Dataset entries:
◇ ◇ ◇ ◇ ◇ ◇ ◇

(** Hart 1 calls and spins while hart 0 is in [allocpid], then goes second. *)
Definition two_calls : list Z :=
  [0; 1; 0; 1; 0; 1; 0; 1; 0; 0; 0; 0; 1; 0; 1; 0; 1; 0; 1; 0; 1; 1; 1; 1; 1; 1; 1; 1].

Lemma allocpid_unique_witness :
  exists n m, mreach n m /\ n < 2 ^ 31 - 1 /\ m_out m = [1; 2] /\ NoDup (m_out m) /\ smp_panic (m_smp m) = false.
Proof.
  assert (EO : m_out <$> foldl (fun o h => o ≫= hart_step h) (Some two_harts) two_calls = Some [1; 2]) by (vm_compute; reflexivity).
  apply fmap_Some in EO as (m & E & Hout).
  assert (R : mreach 0 two_harts) by (apply mr_boot; by repeat split).
  destruct (schedule_reach two_calls 0 two_harts m R E) as (n & R' & Hn). clear E. cbn in Hn.
  assert (Hlt : n < 2 ^ 31 - 1) by lia. destruct (allocpid_unique n m R' Hlt) as (_ & H1 & H2 & _).
  exists n, m. by split_and!.
Defined.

◇ ◇ ◇ ◇ ◇ ◇ ◇

Instructions to follow: Exactly the lines from the one containing "destruct (schedule_reach two_calls" to the final line of the entries must be restated, and no others.

Result of the task:
  destruct (schedule_reach two_calls 0 two_harts m R E) as (n & R' & Hn). clear E. cbn in Hn.
  assert (Hlt : n < 2 ^ 31 - 1) by lia. destruct (allocpid_unique n m R' Hlt) as (_ & H1 & H2 & _).
  exists n, m. by split_and!.
Defined.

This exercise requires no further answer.